COMP1511 Week 03 Tutorial Sample Answers

Tuts from now on will start with code reviews.
This week your tutor will show you how it is to be done in future weeks.
Your tutor will nominate this week a lab pair to do next week's code review.
Discuss the errors in these while loops
```
int i;

while (i < 100) {
    printf("%d\n", i);
    i = i + 1;
}
```
Explanation of error: i is not initialized. dcc should warn you about this (or gcc -O -Wall if you are using gcc on your own machine).
```
int i = 0;
int j = 0;

while (j = 1 || i < 100) {
    printf("%d\n", i);
    i = i + 1;
}
```
Explanation of error: j = 1 is an assignment statement, not a comparison.
dcc should warn you about accidental uses of assignment in if/while conditions.
```
int i = 0;
int n = 10;
while (i < n) {
    printf("%d\n", i);
    n = n + i;
    i = i + 1;
}
```
Explanation of error: loop does not terminate because the assignment n = n + i results in n growing faster than i.
```
int i = 0;
while (i < 10)
    printf("%d\n", i);
    i = i + 1;
```
Explanation of error: missing braces mean the update statement, i = i + 1, is not part of the loop regardless of the indentation, and the loop is an infinite loop.

Write a program that reads in an integer and prints out that many asterisks, each on a new line.

./asterisks
Please enter an integer: 5
*
*
*
*
*

Sample solution for asterisks.c

#include <stdio.h>

int main(void) {
    int i, n;

    printf("Please enter an integer: ");
    scanf("%d", &n);

    i = 0;
    while (i < n) {
        printf("*\n");
        i =  i + 1;
    }

    return 0;
}

Write a C program multiple_of_ten.c which reads 2 integers and then prints all of the multiples of ten between those numbers.

./multiple_of_ten
Enter start: 12
Enter finish: 42
20
30
40
./multiple_of_ten
Enter start: -1
Enter finish: 7
0

Sample solution for multiple_of_ten.c

#include <stdio.h>

int main(void) {
    int i, start, finish;
    printf("Enter start: ");
    scanf("%d", &start);
    printf("Enter finish: ");
    scanf("%d", &finish);
    i = start;
    while (i <= finish) {
        if (i % 10 == 0) {
            printf("%d\n", i);
        }
        i = i + 1;
    }
    return 0;
}

Your lab partner worked too late last night and wrote some unusual C statements:
```
#include <stdio.h>

int main(void) {
    printf("%d\n", 13 < 42);
    printf("%d\n", 13 < 42 || 42 > 50);
    printf("%d\n", 13 < 42 && 42 > 50);
    printf("%d\n", 13 && 42);
    printf("%d\n", 13 || 42);
    return 0;
}
```
Obviously your partner's code has to be completely rewritten, but first figure out what it will print and why?
It prints:
```
1
1
0
1
1
```
Remember C logical and comparison operators actually return an int, 0 for false, for true.

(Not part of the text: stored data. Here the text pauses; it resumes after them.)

(** ** Failures of the breadcrumbs *)

(** X9. [get_breadcrumbs] cannot fail off the change and add routes.  On
    the change route it fails with the error of the fetch.  On the add route
    it fails with [AttributeError] when the selected class has no [Meta] or
    that [Meta] has no [model], and otherwise only with what [str.format]
    raises on a translated ['Add {}'] message. *)
Theorem get_breadcrumbs_failures {R} (self : ProductsDashboard) (w : World)
    (e : Exc) (w' : World) :
  get_breadcrumbs (R:=R) fw cfg self w = Raised e w' →
  (suffix self = Some "Instance"
   ∧ ∃ fe, fetch_object fw self (products w) = inl fe ∧ e = FrameworkExc fe)
  ∨ (suffix self = Some "New"
     ∧ let cls := default (ProductSerializer cfg)
                    (GET (request self) !! "model" ≫= (detail_serializer_classes self !!.)) in
       (e = AttributeError "Meta" ∧ metas w !! Meta cls = None)
       ∨ (e = AttributeError "model"
          ∧ ∃ m, metas w !! Meta cls = Some m ∧ model m = None)
       ∨ (∃ m options,
            metas w !! Meta cls = Some m ∧ model m = Some options
            ∧ py_format (str_format_beyond fw) (ugettext_lazy fw "Add {}")
                [verbose_name options] = inl e
            ∧ ugettext_lazy fw "Add {}" ≠ "Add {}")).
Proof.
  unfold get_breadcrumbs, get_breadcrumbs_body, DashboardRouter.get_breadcrumbs,
    DashboardRouter.get_breadcrumbs_body, get_serializer_class, getattr_Meta,
    getattr_model, get_object.
  run. repeat case_bool_decide.
  - destruct (fetch_object fw self (products w)) as [fe|] eqn:Hfetch; [|done].
    intros [= <- _]. left. split; [done|]. by exists fe.
  - pose proof (get_serializer_class_body_New fw cfg self w) as Hcls.
    rewrite Hcls by done.
    destruct (metas w !! Meta _) as [m|] eqn:Hm; simpl.
    + destruct (model m) as [options|] eqn:Hmodel; simpl.
      * destruct (py_format _ _ _) as [e'|label] eqn:Hformat; [|done].
        intros [= <- _]. right. split; [done|]. right. right.
        exists m, options. split; [done|]. split; [done|]. split; [done|].
        intros Huntranslated. by rewrite Huntranslated, py_format_Add in Hformat.
      * intros [= <- _]. right. split; [done|]. right. left. split; [done|]. by exists m.
    + intros [= <- _]. right. split; [done|]. by left.
  - done.
Qed.

(** ** The root view *)

(** X10. The root page renders the root template with the breadcrumbs of
    the router, a single entry, and every breadcrumb list of a product view
    starts with them. *)
Theorem root_breadcrumbs_prefix_of_view_breadcrumbs {R} (self : ProductsDashboard)
    (req : Request) (w0 w : World) (crumbs : list (string * string)) (w' : World) :
  get_breadcrumbs (R:=R) fw cfg self w = Next crumbs w' →
  ∃ root,
    RootView_get (R:=R) fw req w0
    = Next (mkTemplateResponse {[ "breadcrumblist" := TBreadcrumbs root ]}
              "shop/dashboard/root.html") w0
    ∧ length root = 1
    ∧ root `prefix_of` crumbs.
Proof.
  intros Hcrumbs.
  exists [(ugettext_lazy fw "Dashboard", reverse fw "dashboard:root" [])].
  split; [done|]. split; [done|].
  revert Hcrumbs.
  unfold get_breadcrumbs, get_breadcrumbs_body, DashboardRouter.get_breadcrumbs,
    DashboardRouter.get_breadcrumbs_body, get_serializer_class, getattr_Meta,
    getattr_model, get_object.
  run. repeat case_bool_decide.
  - destruct (fetch_object fw self (products w)); [done|].
    intros [= <- _]. by eexists.
  - destruct (get_serializer_class_body fw cfg self w) as [[]|c w1|]; [|done].
    destruct (metas w1 !! Meta c) as [m|]; [|done]. simpl.
    destruct (model m); [|done]. simpl.
    destruct (py_format _ _ _); [done|].
    intros [= <- _]. by eexists.
  - intros [= <- _]. by eexists.
Qed.

End MoreViewProperties.

(** * Properties of the renderer context *)

(** ** The ordered dictionary of the display fields *)

Lemma od_keys_od_set {V} (od : list (string * V)) (k : string) (v : V) :
  od_keys (od_set od k v)
  = if bool_decide (k ∈ od_keys od) then od_keys od else (od_keys od ++ [k])%list.
Proof.
  unfold od_keys. induction od as [|[k' v'] od IH]; [done|].
  cbn [od_set]. destruct (String.eqb_spec k' k) as [->|Hne].
  - rewrite !fmap_cons. cbn [fst].
    by rewrite bool_decide_eq_true_2 by apply list_elem_of_here.
  - rewrite !fmap_cons. cbn [fst]. rewrite IH. case_bool_decide as Hin.
    + by rewrite bool_decide_eq_true_2 by by apply list_elem_of_further.
    + rewrite bool_decide_eq_false_2; [done|].
      intros [?|?]%elem_of_cons; [by subst|done].
Qed.

Lemma elem_of_od_set {V} (od : list (string * V)) (k : string) (v : V) k0 v0 :
  (k0, v0) ∈ od_set od k v → (k0, v0) = (k, v) ∨ (k0, v0) ∈ od.
Proof.
  induction od as [|[k' v'] od IH]; simpl.
  - intros ?%list_elem_of_singleton. by left.
  - destruct (String.eqb_spec k' k) as [->|Hne].
    + intros [->|?]%elem_of_cons; [by left|]. right. by apply list_elem_of_further.
    + intros [->|?]%elem_of_cons; [right; apply list_elem_of_here|].
      destruct IH as [?|?]; [done|by left|]. right. by apply list_elem_of_further.
Qed.

(** The keys of the filled dictionary: the names in the order of their first
    occurrence. *)
Lemma fill_list_display_fields_keys (flds : gmap string Field) (names : list string) :
  ∀ (od od' : list (string * Field)) (seen : list string),
    (∀ k, k ∈ seen ↔ k ∈ od_keys od) →
    fill_list_display_fields flds names od = inr od' →
    od_keys od' = (od_keys od ++ first_occurrences names seen)%list.
Proof.
  induction names as [|n names IH]; intros od od' seen Hseen; simpl.
  - intros [= <-]. by rewrite app_nil_r.
  - destruct (flds !! n) as [f|]; [|done]. intros Hfill.
    case_bool_decide as Hin.
    + rewrite (IH _ _ seen) by
        (try exact Hfill; intros k; rewrite od_keys_od_set;
         rewrite bool_decide_eq_true_2 by (by apply Hseen); apply Hseen).
      rewrite od_keys_od_set. by rewrite bool_decide_eq_true_2 by by apply Hseen.
    + assert (n ∉ od_keys od) as Hnot by (by rewrite <- Hseen).
      rewrite (IH _ _ (n :: seen) ) by
        (try exact Hfill; intros k; rewrite od_keys_od_set;
         rewrite bool_decide_eq_false_2 by done;
         rewrite elem_of_cons, elem_of_app, list_elem_of_singleton, Hseen; tauto).
      rewrite od_keys_od_set, bool_decide_eq_false_2 by done.
      by rewrite <- app_assoc.
Qed.

(** The values of the filled dictionary are the fields of the serializer. *)
Lemma fill_list_display_fields_values (flds : gmap string Field) (names : list string) :
  ∀ (od od' : list (string * Field)),
    (∀ k f, (k, f) ∈ od → flds !! k = Some f) →
    fill_list_display_fields flds names od = inr od' →
    ∀ k f, (k, f) ∈ od' → flds !! k = Some f.
Proof.
  induction names as [|n names IH]; intros od od' Hod; simpl.
  - by intros [= <-].
  - destruct (flds !! n) as [f|] eqn:Hn; [|done]. apply IH.
    intros k0 f0 [[= -> ->]|?]%elem_of_od_set; [done|by apply Hod].
Qed.

Lemma first_occurrences_NoDup (names seen : list string) :
  NoDup (first_occurrences names seen)
  ∧ ∀ k, k ∈ first_occurrences names seen → k ∈ names ∧ k ∉ seen.
Proof.
  revert seen. induction names as [|n names IH]; intros seen; simpl.
  - split; [constructor|]. by intros k ?%elem_of_nil.
  - case_bool_decide as Hin.
    + destruct (IH seen) as [Hnd Hsub]. split; [done|].
      intros k Hk. destruct (Hsub k Hk). split; [by apply list_elem_of_further|done].
    + destruct (IH (n :: seen)) as [Hnd Hsub]. split.
      * constructor; [|done]. intros Hk. destruct (Hsub n Hk) as [_ Hn].
        apply Hn, list_elem_of_here.
      * intros k [->|Hk]%elem_of_cons; [split; [apply list_elem_of_here|done]|].
        destruct (Hsub k Hk) as [? Hn]. split; [by apply list_elem_of_further|].
        intros ?. by apply Hn, list_elem_of_further.
Qed.

Lemma elem_of_first_occurrences (names : list string) (k : string) :
  k ∈ names → k ∈ first_occurrences names [].
Proof.
  assert (∀ seen, k ∈ names → k ∉ seen → k ∈ first_occurrences names seen) as H.
  { induction names as [|n names IH]; intros seen; [by intros ?%elem_of_nil|].
    simpl. intros Hk Hseen. case_bool_decide as Hin.
    - apply IH; [|done]. apply elem_of_cons in Hk as [->|?]; done.
    - destruct (decide (k = n)) as [->|Hne]; [apply list_elem_of_here|].
      apply list_elem_of_further, IH.
      + apply elem_of_cons in Hk as [?|?]; done.
      + intros [?|?]%elem_of_cons; done. }
  intros Hk. apply H; [done|]. apply not_elem_of_nil.
Qed.

(** The filling fails at the first name the serializer has no field for, and
    only then. *)
Lemma fill_list_display_fields_KeyError (flds : gmap string Field) (names : list string) :
  ∀ (od : list (string * Field)) (k : string),
    fill_list_display_fields flds names od = inl (KeyError k)
    ↔ ∃ known rest, names = (known ++ k :: rest)%list
                    ∧ Forall (λ n, is_Some (flds !! n)) known
                    ∧ flds !! k = None.
Proof.
  induction names as [|n names IH]; intros od k; simpl.
  - split; [done|]. intros (known & rest & Heq & _). by destruct known.
  - destruct (flds !! n) as [f|] eqn:Hn.
    + rewrite IH. split.
      * intros (known & rest & -> & Hknown & Hk).
        exists (n :: known), rest. split; [done|]. split; [|done].
        constructor; [by rewrite Hn|done].
      * intros (known & rest & Heq & Hknown & Hk).
        destruct known as [|n' known]; simpl in Heq.
        -- injection Heq as -> _. congruence.
        -- injection Heq as -> ->. exists known, rest.
           split; [done|]. split; [by inversion Hknown|done].
    + split.
      * intros [= <-]. exists [], names. by split.
      * intros (known & rest & Heq & Hknown & Hk).
        destruct known as [|n' known]; simpl in Heq.
        -- by injection Heq as -> _.
        -- injection Heq as -> _. inversion Hknown as [|? ? [? Hsome] ?]. congruence.
Qed.

(** ** Replacing the placeholder of the detail URL *)

Lemma prefix_PK_other (c : ascii) (rest : string) :
  c ≠ ":"%char → String.prefix ":PK:" (String c rest) = false.
Proof.
  intros Hc. cbn [String.prefix].
  destruct (Ascii.ascii_dec ":" c) as [Heq|]; [|done]. by destruct Hc.
Qed.
(** * Shotcut filter undo commands: [src/commands/filtercommands.cpp]

    A shallow embedding of the producer lookup ([FindProducerParser],
    [findProducer]) and of the undo commands of namespace [Filter]
    ([AddCommand], [RemoveCommand], [MoveCommand], [DisableCommand],
    [PasteCommand], [UndoParameterCommand]), followed by the properties the
    specification states about them.

    MLT objects are reference counted C++ handles.  An object is modelled
    by its address (a [handle]); what the objects hold (uuid, attached
    filters, properties, disabled flag) lives in the [World], so that two
    handles to one object see the same data.  [LOG_DEBUG]/[LOG_ERROR] lines
    are not modelled. *)

From stdpp Require Import base option numbers list functions gmap strings.

Open Scope Z_scope.

(** ** MLT handles *)

(** The address of an MLT object. *)
Definition handle := positive.

(** [QUuid]: a 128-bit value, compared by equality only; [0] is the null
    uuid [QUuid()]. *)
Definition QUuid := N.
Definition QString := string.

(** [Mlt::Producer] and [Mlt::Service] wrap a pointer that may be null:
    [None] is the invalid handle [Mlt::Producer()]. *)
Definition Producer := option handle.
Definition MltService := option handle.

Definition is_valid (p : option handle) : bool :=
  match p with Some _ => true | None => false end.

(** [mlt_service_type], the kinds [Mlt::Parser] dispatches on. *)
Inductive mlt_service_type :=
| mlt_service_producer_type
| mlt_service_playlist_type
| mlt_service_tractor_type
| mlt_service_multitrack_type
| mlt_service_chain_type
| mlt_service_filter_type
| mlt_service_transition_type
| mlt_service_link_type.

(** The composition graph below a root: each node is an MLT object of some
    kind, with the services it contains in order (the clips of a playlist,
    the multitrack and transitions of a tractor, the tracks of a multitrack,
    the links of a chain).  Attached filters are not part of this tree: they
    are read from the object ([World.filters]). *)
#[warnings="-register-all"]
Inductive Service :=
| mkService (type : mlt_service_type) (get_service : handle) (children : list Service).

Arguments mkService type get_service%_positive children.

Definition service_type (s : Service) : mlt_service_type :=
  match s with mkService t _ _ => t end.
Definition get_service (s : Service) : handle :=
  match s with mkService _ p _ => p end.
Definition children (s : Service) : list Service :=
  match s with mkService _ _ c => c end.

(** [Mlt::Playlist::count()]: the number of entries. *)
Definition count (playlist : Service) : Z := Z.of_nat (length (children playlist)).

Write a C program cm2feet.c which reads a height in centimetres and prints it in feet.

Reminder: there 2.54 centimetres in an inch and 12 inches in a foot.

Use only int variables.

Your program should behave like this:

./cm2feet
Enter your height in centimetres: 183
Your height in feet is 6

Sample solution for cm2feet.c

// Author: anonymous
// Date created: ?
// Convert height from centimetres to feet.

#include <stdio.h>

#define INCHES_IN_FOOT  12
#define CM_IN_INCH      2.54

int main (void) {
    int heightCentimetres;
    int heightFeet;

    printf("Enter your height in centimetres: ");
    scanf("%d", &heightCentimetres);

    heightFeet = (heightCentimetres / CM_IN_INCH) / INCHES_IN_FOOT;

    printf("Your height in feet is %d\n", heightFeet);

    return 0;
}

Would double variables have been a better choice?

Double variables would probably be a better choice because we lose a lot of precision representing height as feet.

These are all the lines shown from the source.